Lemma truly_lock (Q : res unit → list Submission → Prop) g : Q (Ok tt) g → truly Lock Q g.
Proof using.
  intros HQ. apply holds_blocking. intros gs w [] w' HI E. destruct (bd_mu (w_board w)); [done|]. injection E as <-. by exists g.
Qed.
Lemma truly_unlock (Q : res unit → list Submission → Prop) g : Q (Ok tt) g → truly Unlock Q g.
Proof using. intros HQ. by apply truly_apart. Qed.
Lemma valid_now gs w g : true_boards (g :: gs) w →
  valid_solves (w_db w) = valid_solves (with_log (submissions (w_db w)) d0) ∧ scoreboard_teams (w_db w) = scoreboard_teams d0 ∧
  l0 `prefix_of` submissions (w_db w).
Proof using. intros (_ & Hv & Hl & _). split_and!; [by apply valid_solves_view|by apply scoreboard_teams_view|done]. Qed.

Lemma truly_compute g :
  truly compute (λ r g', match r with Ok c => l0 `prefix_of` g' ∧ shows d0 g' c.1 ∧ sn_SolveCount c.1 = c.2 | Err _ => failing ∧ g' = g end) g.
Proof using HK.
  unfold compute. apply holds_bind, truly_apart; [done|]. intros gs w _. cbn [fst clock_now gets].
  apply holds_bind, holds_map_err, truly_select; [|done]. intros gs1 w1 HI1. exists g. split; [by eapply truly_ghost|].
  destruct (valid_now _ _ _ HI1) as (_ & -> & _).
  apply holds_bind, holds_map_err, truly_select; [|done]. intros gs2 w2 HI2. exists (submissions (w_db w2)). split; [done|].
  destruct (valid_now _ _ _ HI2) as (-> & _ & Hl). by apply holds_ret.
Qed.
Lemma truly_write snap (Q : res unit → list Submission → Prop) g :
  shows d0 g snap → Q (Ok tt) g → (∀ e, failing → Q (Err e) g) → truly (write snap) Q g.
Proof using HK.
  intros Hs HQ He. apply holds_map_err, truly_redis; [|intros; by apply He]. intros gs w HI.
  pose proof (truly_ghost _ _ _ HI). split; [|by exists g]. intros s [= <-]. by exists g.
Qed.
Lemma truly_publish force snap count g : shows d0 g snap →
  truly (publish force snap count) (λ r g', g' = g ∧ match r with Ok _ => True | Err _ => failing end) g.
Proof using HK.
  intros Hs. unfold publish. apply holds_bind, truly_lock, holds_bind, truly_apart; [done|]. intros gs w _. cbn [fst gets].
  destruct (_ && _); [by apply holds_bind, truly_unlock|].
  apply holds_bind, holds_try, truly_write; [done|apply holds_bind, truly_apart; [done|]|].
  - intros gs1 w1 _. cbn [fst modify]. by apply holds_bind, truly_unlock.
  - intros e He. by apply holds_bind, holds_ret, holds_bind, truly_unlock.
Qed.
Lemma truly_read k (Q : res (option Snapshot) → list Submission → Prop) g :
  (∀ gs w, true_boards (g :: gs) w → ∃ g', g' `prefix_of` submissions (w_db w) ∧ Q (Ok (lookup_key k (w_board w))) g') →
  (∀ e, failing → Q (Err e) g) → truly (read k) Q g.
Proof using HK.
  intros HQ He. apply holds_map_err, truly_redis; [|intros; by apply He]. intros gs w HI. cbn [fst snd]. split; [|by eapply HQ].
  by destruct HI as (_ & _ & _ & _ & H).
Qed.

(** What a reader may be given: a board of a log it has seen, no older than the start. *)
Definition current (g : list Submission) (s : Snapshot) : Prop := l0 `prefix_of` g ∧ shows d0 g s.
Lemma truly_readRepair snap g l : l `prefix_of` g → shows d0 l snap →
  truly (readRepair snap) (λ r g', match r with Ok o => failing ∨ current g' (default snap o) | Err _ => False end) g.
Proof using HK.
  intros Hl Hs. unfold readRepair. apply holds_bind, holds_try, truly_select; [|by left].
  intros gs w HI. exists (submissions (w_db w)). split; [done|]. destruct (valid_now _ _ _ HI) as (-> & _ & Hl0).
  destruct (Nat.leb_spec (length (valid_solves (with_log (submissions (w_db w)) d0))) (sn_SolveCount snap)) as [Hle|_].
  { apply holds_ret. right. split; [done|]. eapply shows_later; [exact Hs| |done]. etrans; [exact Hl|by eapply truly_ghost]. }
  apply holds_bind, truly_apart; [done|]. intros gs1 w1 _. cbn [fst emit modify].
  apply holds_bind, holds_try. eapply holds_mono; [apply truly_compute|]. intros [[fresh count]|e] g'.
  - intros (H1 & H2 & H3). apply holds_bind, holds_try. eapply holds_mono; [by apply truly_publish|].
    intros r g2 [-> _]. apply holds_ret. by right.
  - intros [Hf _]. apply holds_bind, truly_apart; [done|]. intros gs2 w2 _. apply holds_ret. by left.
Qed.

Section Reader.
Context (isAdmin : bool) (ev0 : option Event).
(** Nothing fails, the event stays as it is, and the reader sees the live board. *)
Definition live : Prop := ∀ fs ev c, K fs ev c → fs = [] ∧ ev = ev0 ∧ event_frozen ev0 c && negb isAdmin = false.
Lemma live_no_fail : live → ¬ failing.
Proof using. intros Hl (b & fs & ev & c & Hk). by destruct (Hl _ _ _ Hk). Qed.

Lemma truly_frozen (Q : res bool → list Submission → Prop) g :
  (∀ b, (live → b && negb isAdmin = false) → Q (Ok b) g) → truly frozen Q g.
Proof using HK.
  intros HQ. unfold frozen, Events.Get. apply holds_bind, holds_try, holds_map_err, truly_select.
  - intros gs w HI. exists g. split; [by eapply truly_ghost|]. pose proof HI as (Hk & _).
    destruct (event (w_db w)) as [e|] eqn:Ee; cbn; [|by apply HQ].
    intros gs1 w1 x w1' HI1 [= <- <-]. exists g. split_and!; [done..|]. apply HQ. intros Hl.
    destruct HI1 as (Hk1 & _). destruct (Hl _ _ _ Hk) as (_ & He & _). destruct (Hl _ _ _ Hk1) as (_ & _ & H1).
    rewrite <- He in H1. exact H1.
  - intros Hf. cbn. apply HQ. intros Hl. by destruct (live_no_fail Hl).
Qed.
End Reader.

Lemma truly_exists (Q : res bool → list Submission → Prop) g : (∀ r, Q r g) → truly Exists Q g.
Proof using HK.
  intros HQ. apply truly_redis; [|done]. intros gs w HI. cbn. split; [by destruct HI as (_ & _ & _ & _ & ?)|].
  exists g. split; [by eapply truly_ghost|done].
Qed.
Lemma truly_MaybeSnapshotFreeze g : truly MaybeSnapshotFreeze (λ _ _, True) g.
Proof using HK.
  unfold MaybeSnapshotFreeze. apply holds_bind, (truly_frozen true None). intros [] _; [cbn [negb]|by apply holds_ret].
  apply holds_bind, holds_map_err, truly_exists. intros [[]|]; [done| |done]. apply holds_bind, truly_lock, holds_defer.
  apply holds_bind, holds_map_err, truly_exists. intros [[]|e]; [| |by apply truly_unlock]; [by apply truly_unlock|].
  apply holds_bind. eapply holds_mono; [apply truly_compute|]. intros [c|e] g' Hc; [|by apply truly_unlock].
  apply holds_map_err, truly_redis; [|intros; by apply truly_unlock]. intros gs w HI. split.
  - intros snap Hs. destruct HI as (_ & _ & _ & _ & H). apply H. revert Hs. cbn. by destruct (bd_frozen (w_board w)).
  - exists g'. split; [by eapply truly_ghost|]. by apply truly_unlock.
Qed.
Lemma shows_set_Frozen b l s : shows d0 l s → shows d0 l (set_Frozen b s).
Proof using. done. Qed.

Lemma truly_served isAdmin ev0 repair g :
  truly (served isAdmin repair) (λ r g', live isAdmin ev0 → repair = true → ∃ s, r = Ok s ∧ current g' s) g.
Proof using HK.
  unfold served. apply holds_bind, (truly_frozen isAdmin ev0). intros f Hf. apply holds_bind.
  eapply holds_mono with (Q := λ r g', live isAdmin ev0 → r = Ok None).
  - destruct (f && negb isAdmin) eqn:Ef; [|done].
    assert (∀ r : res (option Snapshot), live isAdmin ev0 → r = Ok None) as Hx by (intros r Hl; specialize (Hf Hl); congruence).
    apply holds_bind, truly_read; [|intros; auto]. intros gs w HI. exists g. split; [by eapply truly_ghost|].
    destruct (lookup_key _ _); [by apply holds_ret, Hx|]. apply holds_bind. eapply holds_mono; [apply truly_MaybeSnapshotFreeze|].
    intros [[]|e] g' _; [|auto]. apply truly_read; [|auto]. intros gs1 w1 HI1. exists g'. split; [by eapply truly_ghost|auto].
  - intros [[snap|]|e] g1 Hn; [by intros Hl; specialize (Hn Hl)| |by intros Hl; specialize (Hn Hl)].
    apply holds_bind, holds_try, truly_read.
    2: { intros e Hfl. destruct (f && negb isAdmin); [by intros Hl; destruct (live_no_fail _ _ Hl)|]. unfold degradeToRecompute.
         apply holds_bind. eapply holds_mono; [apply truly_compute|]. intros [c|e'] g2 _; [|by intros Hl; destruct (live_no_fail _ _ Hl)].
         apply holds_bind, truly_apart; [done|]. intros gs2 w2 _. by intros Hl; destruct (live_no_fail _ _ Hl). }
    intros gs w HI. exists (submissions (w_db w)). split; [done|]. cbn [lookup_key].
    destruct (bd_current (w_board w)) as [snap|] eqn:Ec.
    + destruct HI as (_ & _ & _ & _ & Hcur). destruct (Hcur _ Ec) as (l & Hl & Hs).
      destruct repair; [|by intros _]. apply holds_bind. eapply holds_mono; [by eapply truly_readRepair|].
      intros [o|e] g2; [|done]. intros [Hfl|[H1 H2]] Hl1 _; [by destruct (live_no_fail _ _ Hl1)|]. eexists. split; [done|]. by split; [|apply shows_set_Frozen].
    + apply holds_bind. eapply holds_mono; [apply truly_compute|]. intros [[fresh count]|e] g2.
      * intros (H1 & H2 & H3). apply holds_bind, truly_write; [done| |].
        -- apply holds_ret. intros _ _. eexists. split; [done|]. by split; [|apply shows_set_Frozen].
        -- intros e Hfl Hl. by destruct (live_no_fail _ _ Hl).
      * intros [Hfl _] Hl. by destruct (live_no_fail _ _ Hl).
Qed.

Task brief :: Tally the lines in this material that hold the word "force", then reply with only the number.

Solved problem :: 2